- _TASK TO COMPLETE_
Reproduce exactly, and only, the lines below from the one containing "- pose proof Hok as (Hl & Hv" through the one containing "autorewrite with len. case_decide;".

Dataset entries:
++++++++++

(** Parsing the header, given how its first part reads. *)
Lemma parse_packet_step scl H hd data rest :
  reads (parseHeaderImpl scl) H (hd, false) →
  (if IsLongHeader hd then h_Length hd = len data else rest = []) →
  len H + h_Length hd < 2 ^ 63 → 0 <= h_Length hd →
  ParsePacket ((H ++ data) ++ rest) scl = Ok (set_parsedLen hd (len H), H ++ data, rest).
Proof.
  intros Hread Hlen Hbig Hnn. unfold ParsePacket, parseHeader. rewrite <- app_assoc, Hread.
  assert (El : len (H ++ data ++ rest) - len (data ++ rest) = len H) by (autorewrite with len; lia).
  rewrite El. set (hd' := set_parsedLen hd (len H)). change (IsLongHeader hd') with (IsLongHeader hd).
  change (h_Length hd') with (h_Length hd). change (parsedLen hd') with (len H). destruct (IsLongHeader hd).
  - pose proof (len_nonneg H). rewrite u64_small by lia. rewrite i64_small by lia.
    destruct (Z.ltb_spec (len (H ++ data ++ rest)) (len H + h_Length hd)) as [L|?].
    { rewrite Hlen in L. autorewrite with len in L. pose proof (len_nonneg rest). lia. }
    rewrite (proj2 (Z.ltb_ge _ 0)) by lia. cbn [orb]. rewrite Hlen. rewrite <- len_app. unfold len. rewrite Nat2Z.id.
    rewrite app_assoc, take_app_length, drop_app_length. done.
  - subst rest. by rewrite app_nil_r.
Qed.
(** Parsing the packet number, with the header's first byte in the clear. *)
Lemma parse_extended_step hd H fb b n pn kp rest :
  H = fb :: b → Z.land fb 0x3 + 1 = n → reads (readPacketNumber n) (pn_bytes n pn) pn →
  Z.land fb (if IsLongHeader hd then 0xc else 0x18) = 0 →
  (if IsLongHeader hd then false else 0 <? Z.land fb 0x4) = kp →
  let hd' := set_parsedLen hd (len H) in
  ParseExtended hd' (H ++ pn_bytes n pn ++ rest) = Ok (mkExtendedHeader hd' fb kp n pn, false, rest).
Proof.
  intros -> Hn Hpn Hres Hkp hd'. unfold ParseExtended, ext_parse. cbn [app].
  change (fb :: b ++ pn_bytes n pn ++ rest) with ((fb :: b) ++ pn_bytes n pn ++ rest).
  change (parsedLen hd') with (len (fb :: b)). unfold len at 1. rewrite Nat2Z.id, drop_app_length.
  change (IsLongHeader hd') with (IsLongHeader hd). unfold ext_parseLongHeader, ext_parseShortHeader. rewrite Hn.
  unfold mbind, parser_bind, mret, parser_ret. destruct (IsLongHeader hd); rewrite Hpn, Hres, ?Hkp; [by subst kp|done].
Qed.
(** Both together. *)
Lemma parse_two_steps scl H hd pn n kp b payload rest fb :
  reads (parseHeaderImpl scl) H (hd, false) → H = fb :: b → Z.land fb 0x3 + 1 = n →
  reads (readPacketNumber n) (pn_bytes n pn) pn →
  Z.land fb (if IsLongHeader hd then 0xc else 0x18) = 0 →
  (if IsLongHeader hd then false else 0 <? Z.land fb 0x4) = kp →
  (if IsLongHeader hd then h_Length hd = len (pn_bytes n pn ++ payload) else rest = []) →
  len H + h_Length hd < 2 ^ 63 → 0 <= h_Length hd →
  let data := H ++ pn_bytes n pn ++ payload in
  let hd' := set_parsedLen hd (len H) in
  ParsePacket (data ++ rest) scl = Ok (hd', data, rest) ∧
  ParseExtended hd' data = Ok (mkExtendedHeader hd' fb kp n pn, false, payload).
Proof. intros. split; [by apply parse_packet_step|by eapply parse_extended_step]. Qed.

(** Headers survive the wire.  A long header packet (Initial, 0-RTT or
    Handshake) whose Length covers the packet number and the payload, or a short
    header packet, is written in exactly [GetLength] bytes; [ParsePacket] cuts it
    off at its end and leaves the coalesced packets after it, and
    [ParseExtended] recovers every field and the payload with no reserved-bits
    error. *)
Theorem header_roundtrip h payload rest scl :
  (long_ok h ∧ h_Length (eh_Header h) = PacketNumberLen h + len payload) ∨
  (short_ok h ∧ scl = len (DestConnectionID (eh_Header h)) ∧ rest = []) →
  len payload < 2 ^ 60 → len (Token (eh_Header h)) < 2 ^ 60 →
  ∃ enc hdr h', emits (ExtendedHeader_Write h) enc ∧ GetLength h = Ok (len enc) ∧
    ParsePacket (enc ++ payload ++ rest) scl = Ok (hdr, enc ++ payload, rest) ∧
    ParseExtended hdr (enc ++ payload) = Ok (h', false, payload) ∧ wire_fields h' = wire_fields h.
Proof.
  intros [[Hok HL]|(Hok & -> & ->)] Hp Htk.
  - pose proof Hok as (Hl & Hv & (ty & Hty & Hr & Ht) & Hd & Hs & Ho & Hsv & HLv & HT & Hkp & Hpn).
    pose proof (pn_roundtrip h Hpn) as (_ & Hpr & Hpl).
    destruct (first_byte_bits ty _ (proj1 Hpn)) as (_ & _ & _ & B4 & B5 & _).
    assert (Hplen : len (long_prefix ty h) <= 2 ^ 61).
    { unfold long_prefix, cid_ok, MaxConnIDLen, vi_ok in *. pose proof (varint_len _ (proj2 HLv)). pose proof (varint_len _ (proj2 HT)).
      autorewrite with len. case_decide; autorewrite with len; unfold u32_bytes; simpl len; autorewrite with len; lia. }
    destruct (parse_two_steps scl (long_prefix ty h) _ (PacketNumber h) (PacketNumberLen h) false
      (tail (long_prefix ty h)) payload rest (first_byte ty (PacketNumberLen h)) (long_reads h ty scl Hok Hty))
      as [P1 P2]; try done.
    { cbn [IsLongHeader h_Length]. autorewrite with len. lia. }
    { cbn [h_Length]. unfold pn_ok in *. lia. }
    { cbn [h_Length]. apply HLv. }
    eexists (long_prefix ty h ++ pn_bytes (PacketNumberLen h) (PacketNumber h)), _, _.
    split; [by apply long_emits|]. rewrite <- !app_assoc. rewrite <- !app_assoc in P1. split; [|split; [exact P1|split; [exact P2|]]].
    + unfold GetLength. rewrite Hl, Hty. rewrite (VarIntLen_varint (h_Length _)) by apply HLv. simpl mbind.
      unfold long_prefix, u32_bytes. rewrite (VarIntLen_varint (len (Token _))) by apply HT. simpl mbind.
      autorewrite with len. rewrite Hpl.
      destruct ty; repeat case_decide; try congruence; autorewrite with len; f_equal; lia.
    + unfold wire_fields; cbn. by rewrite Hl, Hty, Hv, Ho, Hsv, Hkp.
  - pose proof Hok as (Hl & Hty & Hv & Hs & Hd & HL & HT & Ho & Hsv & Hpn).
    pose proof (pn_roundtrip h Hpn) as (_ & Hpr & Hpl).
    destruct (short_byte_bits (KeyPhase h) _ (proj1 Hpn)) as (_ & _ & B3 & B4 & B5 & _).
    destruct (parse_two_steps (len (DestConnectionID (eh_Header h))) (short_prefix h) _ (PacketNumber h) (PacketNumberLen h) (KeyPhase h)
      (tail (short_prefix h)) payload [] (short_byte (KeyPhase h) (PacketNumberLen h)) (short_reads h Hok))
      as [P1 P2]; try done.
    { unfold short_prefix, cid_ok, MaxConnIDLen in *. autorewrite with len. cbn [h_Length]. lia. }
    eexists (short_prefix h ++ pn_bytes (PacketNumberLen h) (PacketNumber h)), _, _.
    split; [by apply short_emits|]. rewrite <- !app_assoc. rewrite <- !app_assoc in P1. split; [|split; [exact P1|split; [exact P2|]]].
    + unfold GetLength. rewrite Hl. unfold short_prefix. autorewrite with len. rewrite Hpl. f_equal; lia.
    + unfold wire_fields; cbn. by rewrite Hl, Hty, Hv, Hs, HL, HT, Ho, Hsv.
Qed.
Definition sample_header : ExtendedHeader :=
  mkExtendedHeader (mkHeader true 0 (Some PacketTypeInitial) VersionTLS [1; 2] [3; 4; 5] 7 [9; 9] [] [] 0)
    0 false 2 0xbeef.
Lemma header_roundtrip_witness :
  ∃ enc hdr h', emits (ExtendedHeader_Write sample_header) enc ∧ GetLength sample_header = Ok (len enc) ∧
    ParsePacket (enc ++ [1; 2; 3; 4; 5] ++ [77]) 0 = Ok (hdr, enc ++ [1; 2; 3; 4; 5], [77]) ∧
    ParseExtended hdr (enc ++ [1; 2; 3; 4; 5]) = Ok (h', false, [1; 2; 3; 4; 5]) ∧
    wire_fields h' = wire_fields sample_header.
Proof.
  apply (header_roundtrip sample_header [1; 2; 3; 4; 5] [77] 0); [left|done|done].
  split; [|reflexivity]. unfold long_ok, sample_header, cid_ok, vi_ok, pn_ok; cbn.
  split_and!; try (by vm_compute). exists PacketTypeInitial. done.
Defined.

(** * Version Negotiation *)

Definition enc_versions (vs : list Z) : list Z := concat (map u32_bytes vs).
Lemma readVersions_enc vs acc fuel :
  Forall (λ v, 0 <= v < 2 ^ 32) vs → (length vs <= fuel)%nat →
  readVersions fuel acc (enc_versions vs) = Ok (acc ++ vs, []).
Proof.
  revert acc fuel. induction vs as [|v vs IH]; intros acc fuel Hv Hf.
  - destruct fuel; simpl; by rewrite app_nil_r.
  - apply Forall_cons in Hv as [Hv Hvs]. destruct fuel as [|fuel]; simpl in Hf; [lia|].
    change (enc_versions (v :: vs)) with (u32_bytes v ++ enc_versions vs). cbn [readVersions].
    rewrite (reads_Uint32_bytes v Hv). rewrite IH by (done || lia). by rewrite <- app_assoc.
Qed.
Lemma len_enc_versions vs : len (enc_versions vs) = 4 * len vs.
Proof. induction vs as [|v vs IH]; [done|]. change (enc_versions (v :: vs)) with (u32_bytes v ++ enc_versions vs).
  rewrite len_app, IH, len_cons. change (len (u32_bytes v)) with 4. lia. Qed.
Lemma emits_versions vs : Forall (λ v, 0 <= v < 2 ^ 32) vs →
  emits (foldr (λ v w, WriteUint32 (u32 v) >>> w) wdone vs) (enc_versions vs).
Proof.
  induction 1 as [|v vs Hv _ IH]; [apply emits_done|]. cbn [foldr]. rewrite u32_small by done.
  apply (emits_then _ _ (u32_bytes v)); [apply emits_Uint32|done].
Qed.

Lemma vn_byte r0 : byte_ok r0 → (0 <? Z.land (Z.lor r0 0xc0) 0x80) = true.
Proof.
  intros H. revert r0 H. unfold byte_ok. change 256 with (Z.of_nat 256).
  apply (forall_below_bool 256 (λ r0, (0 <? Z.land (Z.lor r0 0xc0) 0x80) = true)). vm_compute. reflexivity.
Qed.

++++++++++

- _RESULT OF THIS EXERCISE_
  - pose proof Hok as (Hl & Hv & (ty & Hty & Hr & Ht) & Hd & Hs & Ho & Hsv & HLv & HT & Hkp & Hpn).
    pose proof (pn_roundtrip h Hpn) as (_ & Hpr & Hpl).
    destruct (first_byte_bits ty _ (proj1 Hpn)) as (_ & _ & _ & B4 & B5 & _).
    assert (Hplen : len (long_prefix ty h) <= 2 ^ 61).
    { unfold long_prefix, cid_ok, MaxConnIDLen, vi_ok in *. pose proof (varint_len _ (proj2 HLv)). pose proof (varint_len _ (proj2 HT)).
      autorewrite with len. case_decide; autorewrite with len; unfold u32_bytes; simpl len; autorewrite with len; lia. }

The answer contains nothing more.